(** * Manus MCP bridge ([src/server.py]): request building and response handling

    The server is a thin bridge: five tools, four of which send one HTTP
    request to the Manus API and pass the response through
    [_handle_response].  The development embeds the Python code as
    executable definitions in an exception-over-state monad whose state is
    the outside world (the network and the log of requests sent), and proves
    the properties of the request/response contract. *)

From Stdlib Require Import String Ascii ZArith List Bool Lia.
From Stdlib Require Import DecimalString PrimFloat.
From ExtLib Require Import Structures.Monad Structures.MonadState Structures.MonadExc.
From ExtLib Require Import Data.Monads.StateMonad Data.Monads.EitherMonad.
Import ListNotations.
Import MonadNotation.
Local Open Scope string_scope.
Local Open Scope monad_scope.

Set Implicit Arguments.
Set Warnings "-register-all".

(* ===================================================================== *)
(** ** Python values *)
(* ===================================================================== *)

Module Py.

(** The values that travel through the bridge: what [json.loads] produces
    and what the tools put in payloads, query parameters and results.
    A [dict] keeps its insertion order, so it is an association list; the
    keys of every dict met here are strings. *)
Inductive pyval : Type :=
| PNone
| PBool (b : bool)
| PInt (n : Z)
| PFloat (x : float)
| PStr (s : string)
| PList (items : list pyval)
| PDict (entries : list (string * pyval)).

(** The exceptions that can occur in the code paths of the server. *)
Inductive PyExc : Type :=
| HTTPStatusError (message : string)   (* httpx: raised by raise_for_status *)
| TransportError (kind : string)       (* httpx: connect, timeout, DNS, ... *)
| JSONDecodeError                      (* response.json() on an undecodable body *)
| AttributeError (attr : string).      (* e.g. [.get] on a list *)

(** Truth value testing, as used by [if x:] and [x or y]. *)
Class Truthy (A : Type) := truthy : A -> bool.

#[global] Instance Truthy_str : Truthy string :=
  fun s => match s with EmptyString => false | String _ _ => true end.

#[global] Instance Truthy_int : Truthy Z :=
  fun n => negb (Z.eqb n 0).

(** [Optional[T]]: [None] is false, a value has its own truth value. *)
#[global] Instance Truthy_optional (A : Type) `{Truthy A} : Truthy (option A) :=
  fun o => match o with None => false | Some a => truthy a end.

(** [x or y] for [x : Optional[T]] and [y : T]: [x] when it is true, else [y]. *)
Definition py_or (A : Type) `{Truthy A} (x : option A) (y : A) : A :=
  match x with
  | Some a => if truthy a then a else y
  | None => y
  end.

(** An [Optional[str]] as a Python value. *)
Definition py_optstr (o : option string) : pyval :=
  match o with
  | None => PNone
  | Some s => PStr s
  end.

(** [d.get(key)] on the entries of a dict. *)
Fixpoint dict_get (entries : list (string * pyval)) (key : string) : option pyval :=
  match entries with
  | [] => None
  | (k, v) :: rest => if String.eqb k key then Some v else dict_get rest key
  end.

(** [d[key] = value]: an existing key keeps its position, a new key goes last. *)
Fixpoint dict_set (entries : list (string * pyval)) (key : string) (value : pyval)
  : list (string * pyval) :=
  match entries with
  | [] => [(key, value)]
  | (k, v) :: rest =>
      if String.eqb k key then (k, value) :: rest
      else (k, v) :: dict_set rest key value
  end.

(** [list(d)]: the keys of a dict, in order. *)
Definition dict_keys (entries : list (string * pyval)) : list string :=
  map fst entries.

(** [str(n)] for an [int]. *)
Definition str_of_int (n : Z) : string :=
  NilZero.string_of_int (Z.to_int n).

End Py.
Export Py.

(* ===================================================================== *)
(** ** The httpx client and the outside world *)
(* ===================================================================== *)

Module Httpx.

Inductive Method : Type := GET | POST.

(** One outbound request, with what the server passes to [client.get] and
    [client.post]: [params=] and [json=] are absent unless given. *)
Record Request : Type := mkRequest {
  req_method : Method;
  req_url : string;
  req_headers : list (string * string);
  req_params : option (list (string * pyval));
  req_json : option pyval;
  req_timeout : float
}.

(** A response as the server observes it: the status code, and what
    [response.json()] gives ([None] when the body does not decode, in which
    case the call raises). *)
Record Response : Type := mkResponse {
  status_code : Z;
  reason_phrase : string;
  body_json : option pyval
}.

(** What comes back from the network for a request: a response, or a
    transport failure raised by the client. *)
Inductive Reply : Type :=
| Received (response : Response)
| Failed (exc : PyExc).

(** The world the tools act on: the network, and the requests sent so far. *)
Record World : Type := mkWorld {
  network : Request -> Reply;
  sent : list Request
}.

(** Python code that may raise and may talk to the network. *)
Definition IO : Type -> Type := eitherT PyExc (state World).

(** What the libraries under the server render as text: the message of the
    [HTTPStatusError] that httpx builds for a response, and [repr] for the
    values whose [str] is not spelled out in [py_str]. *)
Class Externals : Type := {
  status_error_text : Response -> string;
  py_repr : pyval -> string
}.

(** [httpx.Client(timeout=...)]. *)
Record Client : Type := mkClient { timeout : float }.

(** [response.is_success]: the 2xx codes. *)
Definition is_success (response : Response) : bool :=
  (200 <=? status_code response)%Z && (status_code response <=? 299)%Z.

(** Sending: the request is logged, then the network answers or fails. *)
Definition client_send (req : Request) : IO Response :=
  w <- get ;;
  put {| network := network w; sent := sent w ++ [req] |} ;;
  match network w req with
  | Received response => ret response
  | Failed exc => raise exc
  end.

(** [client.post(url, headers=headers, json=payload)]. *)
Definition client_post (client : Client) (url : string)
    (headers : list (string * string)) (json : pyval) : IO Response :=
  client_send {| req_method := POST; req_url := url; req_headers := headers;
                 req_params := None; req_json := Some json;
                 req_timeout := timeout client |}.

(** [client.get(url, headers=headers)] and
    [client.get(url, headers=headers, params=params)]. *)
Definition client_get (client : Client) (url : string)
    (headers : list (string * string))
    (params : option (list (string * pyval))) : IO Response :=
  client_send {| req_method := GET; req_url := url; req_headers := headers;
                 req_params := params; req_json := None;
                 req_timeout := timeout client |}.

---

GOAL OF THE EXERCISE: Search the data for the string "bridge". List each line that has it.

TASK ANSWER:
(** * Manus MCP bridge ([src/server.py]): request building and response handling
    The server is a thin bridge: five tools, four of which send one HTTP
(** The values that travel through the bridge: what [json.loads] produces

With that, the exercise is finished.